What the task asks |
Restate word for word the lines of the entries below, starting with the line that holds "(<[arg := value]> v)" and ending with the line that holds "(** What [hosts] asks of its subcommand. *)", and no others.

Segment Start: Data in this exercise

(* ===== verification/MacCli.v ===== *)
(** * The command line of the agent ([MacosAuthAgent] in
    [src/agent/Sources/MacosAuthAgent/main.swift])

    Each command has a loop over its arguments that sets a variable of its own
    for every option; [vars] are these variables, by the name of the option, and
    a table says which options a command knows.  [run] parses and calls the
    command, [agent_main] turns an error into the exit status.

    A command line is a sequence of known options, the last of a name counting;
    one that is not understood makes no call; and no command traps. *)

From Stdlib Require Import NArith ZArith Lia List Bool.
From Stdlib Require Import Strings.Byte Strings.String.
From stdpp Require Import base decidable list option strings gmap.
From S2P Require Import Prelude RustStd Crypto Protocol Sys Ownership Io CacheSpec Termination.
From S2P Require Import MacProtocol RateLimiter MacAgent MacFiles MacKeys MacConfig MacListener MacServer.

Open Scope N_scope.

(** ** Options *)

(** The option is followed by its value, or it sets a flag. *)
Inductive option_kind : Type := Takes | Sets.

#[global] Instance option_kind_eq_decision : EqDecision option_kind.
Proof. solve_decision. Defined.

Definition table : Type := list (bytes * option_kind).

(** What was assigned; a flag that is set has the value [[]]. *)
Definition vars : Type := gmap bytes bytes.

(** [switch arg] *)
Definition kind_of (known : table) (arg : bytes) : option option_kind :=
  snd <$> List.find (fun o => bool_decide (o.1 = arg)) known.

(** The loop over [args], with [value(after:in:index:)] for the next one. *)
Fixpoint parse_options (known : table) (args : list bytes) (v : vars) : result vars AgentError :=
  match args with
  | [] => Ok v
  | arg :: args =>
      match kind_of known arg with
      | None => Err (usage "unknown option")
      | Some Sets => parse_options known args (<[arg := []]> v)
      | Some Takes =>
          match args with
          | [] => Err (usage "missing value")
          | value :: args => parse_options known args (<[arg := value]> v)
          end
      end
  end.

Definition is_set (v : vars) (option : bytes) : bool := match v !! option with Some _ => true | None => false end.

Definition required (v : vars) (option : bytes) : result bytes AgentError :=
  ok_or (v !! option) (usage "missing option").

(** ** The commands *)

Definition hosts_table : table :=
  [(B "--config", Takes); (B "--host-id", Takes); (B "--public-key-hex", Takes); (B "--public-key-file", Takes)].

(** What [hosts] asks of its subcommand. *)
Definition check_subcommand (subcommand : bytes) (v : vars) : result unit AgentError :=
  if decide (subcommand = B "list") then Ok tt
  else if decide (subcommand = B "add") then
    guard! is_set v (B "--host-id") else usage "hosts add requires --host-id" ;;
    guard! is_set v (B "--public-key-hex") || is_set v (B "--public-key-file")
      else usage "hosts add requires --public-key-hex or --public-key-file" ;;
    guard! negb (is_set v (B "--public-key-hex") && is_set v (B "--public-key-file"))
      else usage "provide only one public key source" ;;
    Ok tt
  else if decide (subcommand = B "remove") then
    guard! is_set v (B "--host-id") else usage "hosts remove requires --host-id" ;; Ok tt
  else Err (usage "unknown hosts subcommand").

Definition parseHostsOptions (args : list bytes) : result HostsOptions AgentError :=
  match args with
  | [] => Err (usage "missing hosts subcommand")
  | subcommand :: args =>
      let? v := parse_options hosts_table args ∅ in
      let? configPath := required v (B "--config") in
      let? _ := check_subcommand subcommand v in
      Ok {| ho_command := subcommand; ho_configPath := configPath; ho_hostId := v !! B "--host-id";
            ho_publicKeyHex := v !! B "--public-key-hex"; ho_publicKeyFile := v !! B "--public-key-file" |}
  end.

Segment End: Data in this exercise
Segment Start: Data in this exercise

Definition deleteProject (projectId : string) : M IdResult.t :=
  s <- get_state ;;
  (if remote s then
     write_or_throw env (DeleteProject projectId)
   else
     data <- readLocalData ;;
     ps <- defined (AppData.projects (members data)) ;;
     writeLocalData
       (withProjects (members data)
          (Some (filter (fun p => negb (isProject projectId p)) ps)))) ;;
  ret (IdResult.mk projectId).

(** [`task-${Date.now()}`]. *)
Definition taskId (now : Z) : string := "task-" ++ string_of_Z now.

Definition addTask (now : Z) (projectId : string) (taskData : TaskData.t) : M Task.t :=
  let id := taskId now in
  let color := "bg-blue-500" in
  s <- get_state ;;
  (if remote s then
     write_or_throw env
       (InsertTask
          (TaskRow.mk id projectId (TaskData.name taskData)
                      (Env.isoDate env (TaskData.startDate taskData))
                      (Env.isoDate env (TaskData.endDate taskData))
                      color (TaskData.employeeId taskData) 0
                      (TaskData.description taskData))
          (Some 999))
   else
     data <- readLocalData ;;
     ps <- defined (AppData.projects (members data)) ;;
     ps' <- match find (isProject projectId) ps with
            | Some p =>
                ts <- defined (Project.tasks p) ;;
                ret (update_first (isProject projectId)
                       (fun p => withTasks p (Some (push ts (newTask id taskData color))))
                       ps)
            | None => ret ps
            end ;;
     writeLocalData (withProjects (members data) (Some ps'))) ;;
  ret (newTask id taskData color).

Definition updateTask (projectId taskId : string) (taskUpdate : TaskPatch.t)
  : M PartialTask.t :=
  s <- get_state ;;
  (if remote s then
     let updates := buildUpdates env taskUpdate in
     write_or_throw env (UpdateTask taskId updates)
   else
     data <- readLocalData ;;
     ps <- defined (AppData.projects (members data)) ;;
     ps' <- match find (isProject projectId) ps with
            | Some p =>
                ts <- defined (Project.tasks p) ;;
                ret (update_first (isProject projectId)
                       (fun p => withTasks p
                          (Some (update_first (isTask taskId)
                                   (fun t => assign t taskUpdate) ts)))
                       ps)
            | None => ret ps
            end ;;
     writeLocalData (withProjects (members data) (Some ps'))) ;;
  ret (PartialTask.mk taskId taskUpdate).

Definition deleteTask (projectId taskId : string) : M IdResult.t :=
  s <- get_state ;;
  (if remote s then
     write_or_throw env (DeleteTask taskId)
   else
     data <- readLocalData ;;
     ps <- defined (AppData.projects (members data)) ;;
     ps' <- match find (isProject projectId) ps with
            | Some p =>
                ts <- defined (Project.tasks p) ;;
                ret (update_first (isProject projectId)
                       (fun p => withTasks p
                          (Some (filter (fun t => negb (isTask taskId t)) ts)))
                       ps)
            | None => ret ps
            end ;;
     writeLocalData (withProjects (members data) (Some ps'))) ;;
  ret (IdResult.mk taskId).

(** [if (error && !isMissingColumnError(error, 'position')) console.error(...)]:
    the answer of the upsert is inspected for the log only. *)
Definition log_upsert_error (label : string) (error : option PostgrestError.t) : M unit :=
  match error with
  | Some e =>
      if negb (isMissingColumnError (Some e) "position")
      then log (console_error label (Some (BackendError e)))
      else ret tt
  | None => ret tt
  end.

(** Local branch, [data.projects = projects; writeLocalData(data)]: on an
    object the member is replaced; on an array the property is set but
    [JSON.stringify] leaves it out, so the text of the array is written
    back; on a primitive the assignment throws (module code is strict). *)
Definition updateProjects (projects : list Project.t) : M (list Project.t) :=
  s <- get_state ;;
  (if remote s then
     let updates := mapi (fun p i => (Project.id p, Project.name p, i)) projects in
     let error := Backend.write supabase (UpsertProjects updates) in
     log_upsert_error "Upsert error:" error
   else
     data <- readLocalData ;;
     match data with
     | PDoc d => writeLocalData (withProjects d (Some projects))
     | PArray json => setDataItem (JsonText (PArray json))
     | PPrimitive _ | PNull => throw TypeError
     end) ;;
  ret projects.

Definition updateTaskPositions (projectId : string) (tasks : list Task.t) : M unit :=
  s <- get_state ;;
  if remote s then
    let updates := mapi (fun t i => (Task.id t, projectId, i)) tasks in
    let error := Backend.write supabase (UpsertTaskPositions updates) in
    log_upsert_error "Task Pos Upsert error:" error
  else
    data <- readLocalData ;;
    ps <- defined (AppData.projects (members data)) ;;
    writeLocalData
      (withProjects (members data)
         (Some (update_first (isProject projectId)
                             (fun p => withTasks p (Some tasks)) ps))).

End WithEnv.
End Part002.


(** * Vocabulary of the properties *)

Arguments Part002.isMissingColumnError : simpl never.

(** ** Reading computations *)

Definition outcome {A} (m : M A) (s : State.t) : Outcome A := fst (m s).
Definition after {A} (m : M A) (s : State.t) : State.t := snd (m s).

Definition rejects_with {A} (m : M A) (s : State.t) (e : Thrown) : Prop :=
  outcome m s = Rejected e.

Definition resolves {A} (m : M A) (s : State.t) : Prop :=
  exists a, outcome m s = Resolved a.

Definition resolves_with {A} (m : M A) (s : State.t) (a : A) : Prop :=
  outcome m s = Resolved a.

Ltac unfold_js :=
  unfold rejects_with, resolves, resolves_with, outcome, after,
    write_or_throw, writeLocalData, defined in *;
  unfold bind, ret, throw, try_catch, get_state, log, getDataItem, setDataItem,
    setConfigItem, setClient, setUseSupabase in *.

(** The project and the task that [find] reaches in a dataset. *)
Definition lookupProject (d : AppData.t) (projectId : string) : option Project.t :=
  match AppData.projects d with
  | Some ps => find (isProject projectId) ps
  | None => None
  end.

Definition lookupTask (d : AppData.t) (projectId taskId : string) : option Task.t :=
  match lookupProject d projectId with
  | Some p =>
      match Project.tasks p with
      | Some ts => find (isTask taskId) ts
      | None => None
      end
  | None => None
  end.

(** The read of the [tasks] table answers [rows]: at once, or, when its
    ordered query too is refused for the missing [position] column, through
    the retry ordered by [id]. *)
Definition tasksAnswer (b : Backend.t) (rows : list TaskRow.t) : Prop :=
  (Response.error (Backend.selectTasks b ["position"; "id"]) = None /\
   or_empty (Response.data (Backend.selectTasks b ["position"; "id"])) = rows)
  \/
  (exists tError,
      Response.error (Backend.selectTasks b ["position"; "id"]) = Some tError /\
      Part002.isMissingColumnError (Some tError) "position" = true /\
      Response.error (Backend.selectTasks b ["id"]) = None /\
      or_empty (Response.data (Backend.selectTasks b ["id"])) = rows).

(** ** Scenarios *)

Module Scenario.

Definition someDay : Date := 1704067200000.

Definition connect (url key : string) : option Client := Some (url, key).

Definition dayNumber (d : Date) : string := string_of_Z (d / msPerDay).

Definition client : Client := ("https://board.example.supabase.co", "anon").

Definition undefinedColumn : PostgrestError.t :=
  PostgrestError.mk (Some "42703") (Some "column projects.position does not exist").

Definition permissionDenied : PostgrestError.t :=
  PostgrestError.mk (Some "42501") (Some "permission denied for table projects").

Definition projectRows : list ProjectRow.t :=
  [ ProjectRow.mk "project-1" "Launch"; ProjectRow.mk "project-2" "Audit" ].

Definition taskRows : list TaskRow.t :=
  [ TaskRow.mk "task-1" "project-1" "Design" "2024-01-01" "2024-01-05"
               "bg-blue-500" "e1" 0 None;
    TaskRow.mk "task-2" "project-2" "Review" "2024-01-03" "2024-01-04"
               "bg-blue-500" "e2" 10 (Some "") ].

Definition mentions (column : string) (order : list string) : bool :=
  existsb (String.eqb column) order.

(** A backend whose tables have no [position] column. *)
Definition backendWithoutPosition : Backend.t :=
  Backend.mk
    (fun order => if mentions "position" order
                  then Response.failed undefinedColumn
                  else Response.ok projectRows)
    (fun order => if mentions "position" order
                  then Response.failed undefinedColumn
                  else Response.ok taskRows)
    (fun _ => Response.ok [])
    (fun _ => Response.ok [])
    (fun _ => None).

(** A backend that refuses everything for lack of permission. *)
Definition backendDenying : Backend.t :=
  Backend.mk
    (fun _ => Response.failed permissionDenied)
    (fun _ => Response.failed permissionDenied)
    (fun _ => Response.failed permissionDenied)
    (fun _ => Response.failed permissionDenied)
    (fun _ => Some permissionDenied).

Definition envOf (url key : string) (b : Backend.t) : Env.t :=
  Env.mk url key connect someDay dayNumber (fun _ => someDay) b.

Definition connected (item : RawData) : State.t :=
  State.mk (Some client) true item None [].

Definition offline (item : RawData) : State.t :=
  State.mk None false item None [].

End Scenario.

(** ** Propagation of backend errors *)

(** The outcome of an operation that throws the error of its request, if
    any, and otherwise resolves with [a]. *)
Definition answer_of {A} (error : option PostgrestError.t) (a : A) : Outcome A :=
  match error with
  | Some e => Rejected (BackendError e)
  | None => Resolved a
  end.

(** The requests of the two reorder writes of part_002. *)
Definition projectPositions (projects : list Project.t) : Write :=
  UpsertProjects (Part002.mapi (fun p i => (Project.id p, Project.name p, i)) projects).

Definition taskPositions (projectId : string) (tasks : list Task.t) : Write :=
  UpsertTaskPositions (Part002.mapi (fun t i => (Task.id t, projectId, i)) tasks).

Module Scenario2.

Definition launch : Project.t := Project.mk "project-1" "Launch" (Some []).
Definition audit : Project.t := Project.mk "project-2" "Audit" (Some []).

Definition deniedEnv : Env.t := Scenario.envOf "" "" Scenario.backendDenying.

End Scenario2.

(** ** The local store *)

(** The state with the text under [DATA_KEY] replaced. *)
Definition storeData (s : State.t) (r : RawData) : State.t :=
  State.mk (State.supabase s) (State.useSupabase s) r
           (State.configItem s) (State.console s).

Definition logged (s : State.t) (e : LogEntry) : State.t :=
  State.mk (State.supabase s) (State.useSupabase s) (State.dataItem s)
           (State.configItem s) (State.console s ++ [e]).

Segment End: Data in this exercise

Result of this task |
          | value :: args => parse_options known args (<[arg := value]> v)
          end
      end
  end.

Definition is_set (v : vars) (option : bytes) : bool := match v !! option with Some _ => true | None => false end.

Definition required (v : vars) (option : bytes) : result bytes AgentError :=
  ok_or (v !! option) (usage "missing option").

(** ** The commands *)

Definition hosts_table : table :=
  [(B "--config", Takes); (B "--host-id", Takes); (B "--public-key-hex", Takes); (B "--public-key-file", Takes)].

(** What [hosts] asks of its subcommand. *)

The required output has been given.